Sens. Chris Coons, D-Del., and Patty Murray, D-Wash., have also cited that argument, according to the Huffington Post, and at a press breakfast in May, Treasury Secretary Timothy Geithner read the amendment aloud from a pocket Constitution. Nonetheless, Treasury officials insist “there is no Plan B” and that the debt ceiling will be raised.

If the government does run out of cash, conservatives argue that the administration can simply choose to prioritize payments, citing a 1985 GAO report's “tentative” conclusion that the secretary of the Treasury “does have the authority” to do so. A number of Republicans have lined up behind a bill sponsored by Sen. Pat Toomey, R-Pa., which would clarify that debt payments must be the top priority, but Geithner has argued against that path, writing recently that doing so would have nearly the same effects as a default.

According to a Bipartisan Policy Center analysis, paying off interest on the debt, Social Security and health care entitlements, defense contractors, and unemployment insurance would take up the country’s entire monthly income.  The rest -- including military pay, veterans’ affairs, IRS refunds, and federal employee salaries -- would simply be left unpaid.

Even if interest is paid, failure to meet other obligations would raise concerns about the long-term viability of U.S. debt. Geithner warns that market participants would stop reinvesting in U.S. debt, demanding Treasury make good on the much larger principle of its obligations and forcing the very default that the prioritization plan is designed to avoid.

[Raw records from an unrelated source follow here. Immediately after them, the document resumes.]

(** * log_analyzer.py: extraction, aggregation, statistics and ranking

    A shallow embedding of the core of [log_analyzer.py]:
    [log_parser] (lines 86-98), [analyze_log] (lines 101-121) and
    [count_stats] (lines 124-156), together with the Python built-ins
    they call ([str.split], [sum], [max], [sorted], [statistics.median],
    list slicing and the generator protocol). *)

From Stdlib Require Import String Ascii Bool ZArith QArith Qcanon Lia List.
From Stdlib Require Import Sorting.Sorted Sorting.Permutation.
From Stdlib Require Import Floats.
Import ListNotations.

Set Implicit Arguments.
Set Warnings "-inexact-float".

(** ** Python exceptions and fallible computations *)

(** The exceptions the modelled code can raise. *)
Inductive exn : Type :=
| IndexError          (* [log_row[7]] on a short row *)
| ValueError          (* [float(...)] on a non-number, [max([])] *)
| ZeroDivisionError   (* [time_sum / len(request_times)] on an empty list *)
| StatisticsError     (* [statistics.median([])] *)
| StopIteration       (* [next(file)] at end of file *)
| RuntimeError.       (* PEP 479: StopIteration leaking out of a generator *)

(** A computation that returns a value or raises. *)
Inductive result (A : Type) : Type :=
| Ok (a : A)
| Raised (e : exn).

Arguments Ok {A} a.
Arguments Raised {A} e.

Definition bind {A B : Type} (c : result A) (k : A -> result B) : result B :=
  match c with
  | Ok a => k a
  | Raised e => Raised e
  end.

Notation "x <- c ;; k" := (bind c (fun x => k))
  (at level 61, c at next level, right associativity).

(** [for x in l: ys.append(f x)], stopping at the first exception. *)
Fixpoint mapM {A B : Type} (f : A -> result B) (l : list A) : result (list B) :=
  match l with
  | [] => Ok []
  | a :: l' => b <- f a ;; bs <- mapM f l' ;; Ok (b :: bs)
  end.

(** ** Numbers

    The request times are Python floats and the counters Python ints.
    Ints are [Z].  The float operations the code uses are collected in a
    class, so that the program can be run both on IEEE binary64 numbers
    and on exact rationals. *)

Class PyNumber (R : Type) : Type := {
  of_int : Z -> R;          (* the int -> float coercion of mixed arithmetic *)
  add : R -> R -> R;        (* [+] *)
  mul : R -> R -> R;        (* [*] *)
  div : R -> R -> R;        (* [/], applied to non-zero divisors only *)
  ltb : R -> R -> bool      (* [<] *)
}.

(** [x <= y] as the negation of [y < x]. *)
Definition leR {R : Type} `{PyNumber R} (x y : R) : Prop := ltb y x = false.

(** The laws of exact arithmetic used by the conservation and order
    arguments: addition is a commutative monoid and [<] is a strict
    total order. *)
Class ExactArith (R : Type) `{PyNumber R} : Prop := {
  add_0_l : forall x : R, add (of_int 0) x = x;
  add_comm : forall x y : R, add x y = add y x;
  add_assoc : forall x y z : R, add x (add y z) = add (add x y) z;
  ltb_irrefl : forall x : R, ltb x x = false;
  ltb_asym : forall x y : R, ltb x y = true -> ltb y x = false;
  leR_trans : forall x y z : R, leR x y -> leR y z -> leR x z;
  leR_antisym : forall x y : R, leR x y -> leR y x -> x = y
}.

Arguments ExactArith R {_}.

(** Exact rationals in canonical form. *)
#[export] Instance PyNumber_Qc : PyNumber Qc := {
  of_int z := Q2Qc (inject_Z z);
  add := Qcplus;
  mul := Qcmult;
  div := Qcdiv;
  ltb x y := match (x ?= y)%Qc with Lt => true | _ => false end
}.

(** IEEE 754 binary64, the representation of a CPython float.  The
    coercion is exact for ints below 2^53 in absolute value. *)
Definition float_of_int (z : Z) : float :=
  match z with
  | Z0 => PrimFloat.zero
  | Zpos _ => PrimFloat.of_uint63 (Uint63.of_Z z)
  | Zneg p => PrimFloat.opp (PrimFloat.of_uint63 (Uint63.of_Z (Zpos p)))
  end.

#[export] Instance PyNumber_float : PyNumber float := {
  of_int := float_of_int;
  add := PrimFloat.add;
  mul := PrimFloat.mul;
  div := PrimFloat.div;
  ltb := PrimFloat.ltb
}.

(** A decimal fraction [n / d] as a canonical rational. *)
Definition dec (n : Z) (d : positive) : Qc := Q2Qc (n # d).

(** ** Built-ins on sequences *)

Section Builtins.

Context {R : Type} `{PyNumber R}.

(** [sum(xs)]: left to right, starting from the int [0].  (From
    CPython 3.12 on, [sum] compensates the rounding errors of a float
    sum; over exact arithmetic that changes nothing.) *)
Definition py_sum (xs : list R) : R := fold_left add xs (of_int 0).

(** [max(xs)]: the first element is the candidate, and a later element
    replaces it only when it is strictly greater; [ValueError] on an
    empty sequence. *)
Definition py_max (xs : list R) : result R :=
  match xs with
  | [] => Raised ValueError
  | x :: xs' => Ok (fold_left (fun m y => if ltb m y then y else m) xs' x)
  end.

End Builtins.

(** [sorted(xs)] is a stable sort that compares with [<] only.
    [before y x] says that [y] must precede [x]; an element is inserted
    in front of the sorted rest and moves right only past elements that
    must precede it, so equal elements keep their input order. *)
Section Sorted.

Variable A : Type.
Variable before : A -> A -> bool.

Fixpoint insort (x : A) (l : list A) : list A :=
  match l with
  | [] => [x]
  | y :: l' => if before y x then y :: insort x l' else x :: y :: l'
  end.

Definition py_sorted (l : list A) : list A := fold_right insort [] l.

(** [x] may stand in front of [y]: [y] need not precede [x]. *)
Definition in_order (x y : A) : Prop := before y x = false.

End Sorted.

(** [l[0:n]] for an int [n]: a negative bound counts from the end. *)
Definition slice_to {A : Type} (n : Z) (l : list A) : list A :=
  if (n <? 0)%Z
  then firstn (Z.to_nat (Z.of_nat (length l) + n)) l
  else firstn (Z.to_nat n) l.

Section Median.

Context {R : Type} `{PyNumber R}.

(** [statistics.median]: sort, then the middle element, or the mean of
    the two middle elements. *)
Definition median (data : list R) : result R :=
  let data := py_sorted ltb data in
  let n := length data in
  match n with
  | O => Raised StatisticsError
  | _ =>
    if Nat.eqb (n mod 2) 1
    then match nth_error data (n / 2) with
         | Some x => Ok x
         | None => Raised IndexError
         end
    else let i := (n / 2)%nat in
         match nth_error data (i - 1), nth_error data i with
         | Some x, Some y => Ok (div (add x y) (of_int 2))
         | _, _ => Raised IndexError
         end
  end.

End Median.

(** ** Strings *)

Local Open Scope string_scope.

(** [s.split(sep)] for a one-character separator: every occurrence of
    the separator ends a field, so two adjacent separators delimit an
    empty field and the result is never empty. *)
Fixpoint split (sep : ascii) (s : string) : list string :=
  match s with
  | EmptyString => [EmptyString]
  | String c s' =>
    if Ascii.eqb c sep then EmptyString :: split sep s'
    else match split sep s' with
         | [] => [String c EmptyString]
         | field :: fields => String c field :: fields
         end
  end.

(** Python's ASCII whitespace: tab, line feed, vertical tab, form feed,
    carriage return, the four separators 28-31 and space. *)
Definition is_space (c : ascii) : bool :=
  let n := nat_of_ascii c in
  ((9 <=? n) && (n <=? 13) || (28 <=? n) && (n <=? 32))%nat.

(** The whitespace-delimited tokens of a line, as [s.split()] without
    an argument gives them: the maximal runs of non-whitespace
    characters.  This is the reading of "whitespace-delimited token" the
    extractor is compared with. *)
Fixpoint fields_ws (s : string) : list string :=
  match s with
  | EmptyString => [EmptyString]
  | String c s' =>
    if is_space c then EmptyString :: fields_ws s'
    else match fields_ws s' with
         | [] => [String c EmptyString]
         | field :: fields => String c field :: fields
         end
  end.

Definition nonempty (s : string) : bool :=
  match s with EmptyString => false | _ => true end.

Definition tokens (s : string) : list string := filter nonempty (fields_ws s).

(** *** A decimal reader for [float(s)]

    [float] is a built-in; the extractor below takes it as a parameter.
    For running the extractor on concrete lines, this reader covers the
    plain decimal literals of the log format: optional surrounding
    whitespace, an optional sign, digits with an optional point.
    (Python's [float] accepts more: exponents, underscores, inf, nan.) *)

Definition digit_of (c : ascii) : option Z :=
  let n := Z.of_nat (nat_of_ascii c) in
  if ((48 <=? n) && (n <=? 57))%Z then Some (n - 48)%Z else None.

Fixpoint lstrip (s : string) : string :=
  match s with
  | EmptyString => EmptyString
  | String c s' => if is_space c then lstrip s' else s
  end.

Fixpoint all_space (s : string) : bool :=
  match s with
  | EmptyString => true
  | String c s' => is_space c && all_space s'
  end.

(** [scan s m scale frac seen]: the digits read so far make the integer
    [m]; [scale] is 10 to the number of digits read after the point. *)
Fixpoint scan (s : string) (m scale : Z) (frac seen : bool) : option (Z * Z) :=
  match s with
  | EmptyString => if seen then Some (m, scale) else None
  | String c s' =>
    match digit_of c with
    | Some d => scan s' (10 * m + d)%Z (if frac then (10 * scale)%Z else scale) frac true
    | None =>
      if Ascii.eqb c "." && negb frac then scan s' m scale true seen
      else if seen && all_space s then Some (m, scale) else None
    end
  end.

Definition float_of_decimal {R : Type} `{PyNumber R} (s : string) : option R :=
  let s := lstrip s in
  let '(sign, body) :=
    match s with
    | String "-" s' => ((-1)%Z, s')
    | String "+" s' => (1%Z, s')
    | _ => (1%Z, s)
    end in
  match scan body 0 1 false false with
  | Some (m, scale) => Some (div (of_int (sign * m)) (of_int scale))
  | None => None
  end.

(** ** Generators

    A generator that ends is a finite sequence of yields closed either
    by a normal return or by an exception.  A [for] loop over it runs
    its body on each yielded value, ends at [Return] and propagates the
    exception at [Raise]. *)
Inductive generator (A : Type) : Type :=
| Yield (a : A) (rest : generator A)
| Return
| Raise (e : exn).

Arguments Return {A}.
Arguments Raise {A} e.

(** A list seen as an iterable. *)
Fixpoint iter {A : Type} (l : list A) : generator A :=
  match l with
  | [] => Return
  | a :: l' => Yield a (iter l')
  end.

(** The values a generator yields before it ends. *)
Fixpoint yielded {A : Type} (g : generator A) : list A :=
  match g with
  | Yield a rest => a :: yielded rest
  | _ => []
  end.

(** How a generator ends: [None] for a normal return. *)
Fixpoint ending {A : Type} (g : generator A) : option exn :=
  match g with
  | Yield _ rest => ending rest
  | Return => None
  | Raise e => Some e
  end.

(** An exception that escapes the body of a generator.  With
    [generator_stop] (PEP 479: opt-in from Python 3.5, the only
    behaviour from Python 3.7 on) a [StopIteration] is replaced by a
    [RuntimeError]; without it, it ends the generator like a return. *)
Definition escape {A : Type} (generator_stop : bool) (e : exn) : generator A :=
  match e with
  | StopIteration => if generator_stop then Raise RuntimeError else Return
  | _ => Raise e
  end.

(** ** The Record Extractor: [log_parser] *)

Section Extractor.

Context {R : Type}.
Variable generator_stop : bool.
Variable float : string -> option R.   (* [float(s)]; [None] is ValueError *)

(** One turn of the [while True] loop on the line [next(file)]
    returned. *)
Definition parse_row (line : string) : result (string * R) :=
  let log_row := split " " line in
  match nth_error log_row 7 with
  | None => Raised IndexError
  | Some request_url =>
    match float (last log_row EmptyString) with
    | None => Raised ValueError
    | Some request_time => Ok (request_url, request_time)
    end
  end.
(** C7: the schema [restore()] computes the diff against the instance
    and applies it exactly when it is not undefined. Once the client
    is handed out and the dump is loaded, [diffSnapshot()] sends the
    diff request for the loaded snapshot and returns what the instance
    answers. When that is a diff, [restore()] asks for the client,
    sends the apply request for that diff, and the instance is left as
    the apply leaves it, [restore()] returning when the apply returns.
    When it is undefined, [restore()] returns with no apply request,
    the instance being as [diffSnapshot()] left it. In every case an
    apply request is among the requests sent exactly when there was a
    diff and the client was handed out, and the files are untouched. *)
Theorem restore_applies_iff_diff (s : state) :
  (∀ r1 snapshot,
     getClient (SnapshotClient.remote s) = (Ok tt, r1) →
     (loadData s).1 = Ok snapshot →
     diffSnapshot s =
       ((schemaDiff snapshot r1).1,
        {| SnapshotClient.fs := SnapshotClient.fs s;
           SnapshotClient.remote := (schemaDiff snapshot r1).2;
           SnapshotClient.requests :=
             SnapshotClient.requests s
             ++ [SnapshotClient.SchemaDiff snapshot];
           SnapshotClient.logs := SnapshotClient.logs s |}))
  ∧ (∀ d s1 r2,
       diffSnapshot s = (Ok (Some d), s1) →
       getClient (SnapshotClient.remote s1) = (Ok tt, r2) →
       restoreSchema s =
         (match (schemaApply d r2).1 with
          | Ok _ => Ok tt
          | Throw e => Throw e
          end,
          {| SnapshotClient.fs := SnapshotClient.fs s1;
             SnapshotClient.remote := (schemaApply d r2).2;
             SnapshotClient.requests :=
               SnapshotClient.requests s1 ++ [SnapshotClient.SchemaApply d];
             SnapshotClient.logs :=
               SnapshotClient.logs s1
               ++ match (schemaApply d r2).1 with
                  | Ok _ => ["Changes applied"]
                  | Throw _ => []
                  end |}))
  ∧ (∀ s1,
       diffSnapshot s = (Ok None, s1) →
       restoreSchema s =
         (Ok tt,
          {| SnapshotClient.fs := SnapshotClient.fs s1;
             SnapshotClient.remote := SnapshotClient.remote s1;
             SnapshotClient.requests := SnapshotClient.requests s1;
             SnapshotClient.logs :=
               SnapshotClient.logs s1 ++ ["No changes to apply"] |}))
  ∧ ∃ sent,
      SnapshotClient.requests (restoreSchema s).2
        = SnapshotClient.requests s ++ sent
      ∧ (∀ d, SnapshotClient.SchemaApply d ∈ sent ↔
           (diffSnapshot s).1 = Ok (Some d)
           ∧ (getClient (SnapshotClient.remote (diffSnapshot s).2)).1 = Ok tt)
      ∧ ((diffSnapshot s).1 = Ok None →
           (restoreSchema s).1 = Ok tt
           ∧ SnapshotClient.remote (restoreSchema s).2
               = SnapshotClient.remote (diffSnapshot s).2
           ∧ SnapshotClient.requests (restoreSchema s).2
               = SnapshotClient.requests (diffSnapshot s).2)
      ∧ SnapshotClient.fs (restoreSchema s).2 = SnapshotClient.fs s.
Proof.
  split; [intros; by apply diffSnapshot_asks|].
  split.
  { intros d s1 r2 Hdiff Hclient.
    unfold SnapshotClient.restore, mbind, action_bind. rewrite Hdiff.
    unfold SnapshotClient.on_remote, SnapshotClient.sent,
      SnapshotClient.logger.
    rewrite Hclient. cbn [SnapshotClient.fs SnapshotClient.remote
      SnapshotClient.requests SnapshotClient.logs].
    destruct (schemaApply d r2) as [[[]|e] r3]; cbn [fst snd]; [done|].
    by rewrite app_nil_r. }
  split.
  { intros s1 Hdiff.
    unfold SnapshotClient.restore, mbind, action_bind. by rewrite Hdiff. }
  destruct (diffSnapshot_requests s) as (Hfs & pre & Hpre & Hnone).
  unfold SnapshotClient.restore, mbind, action_bind.
  destruct (diffSnapshot s) as [[[d|]|e] s1]; cbn [fst snd] in *.
  - unfold SnapshotClient.on_remote, SnapshotClient.sent,
      SnapshotClient.logger.
    destruct (getClient (SnapshotClient.remote s1)) as [[[]|e] r2]; simpl.
    + destruct (schemaApply d r2) as [[[]|e] r3]; simpl.
      all: exists (pre ++ [SnapshotClient.SchemaApply d]).
      all: rewrite Hpre, <- app_assoc; split; [done|].
      all: split; [|split; [done|done]].
      all: intros d'; rewrite elem_of_app, list_elem_of_singleton.
      all: split; [intros [?|[= ->]]; [by apply Hnone in H|done]|].
      all: intros [[= ->] _]; by right.
    + exists pre. split; [done|]. split; [|split; [done|done]].
      intros d'. split; [intros ?; by apply Hnone in H|]. by intros [_ [=]].
  - unfold SnapshotClient.logger; simpl. exists pre. split; [done|].
    split; [|split; [done|done]].
    intros d'. split; [intros ?; by apply Hnone in H|]. by intros [[=] _].
  - exists pre. split; [done|]. split; [|split; [done|done]].
    intros d'. split; [intros ?; by apply Hnone in H|]. by intros [[=] _].
Qed.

However, the fourth section of the 14th Amendment makes clear that that United States's public debt “shall not be questioned.”  Written to prevent resurgent Southern politicians from canceling Civil War debts, it could now be invoked to supersede the debt ceiling and allow the administration to continue borrowing, but it also reinforces conservative arguments about paying bondholders first.

“There is a non-frivolous argument that Section Four would authorize the president to ignore the debt ceiling,” said Louis Michael Seidman, a constitutional law professor at Georgetown University Law School. “He could respect the debt… by simply not spending money for anything else. On the other hand, the president is also obligated to take care that the laws are faithfully executed under Article Two, and there are laws requiring payment of appropriated funds.”

Along with Seidman and Epps, Michael Abramowicz, a George Washington University law professor, and Jonathan Zasloff, a UCLA law professor, have advocated this interpretation. Others, including Michael Stern, an expert in congressional legal issues, have criticized efforts to declare the debt limit constitutional, saying it violates the separation of powers.

“This is pushing executive authority to the limit,” Epps conceded. “My argument is it’s not much further, if at all, than how previous presidents pushed.... This goes back to the Jackson administration: The government becomes paralyzed, the president seizes the power to act unilaterally.”

It’s not clear if the Department of Justice’s Office of Legal Counsel, which would likely rule on the legal strategy, has been asked to consider the validity of the argument. Every legal expert contacted by National Journal took care to emphasize that these legal arguments are untested by courts and carry considerable political risk.

“There would be a constitutional crisis, and in the end these things are always resolved in some sense politically,” Seidman said. “It would be a very high-stakes struggle.”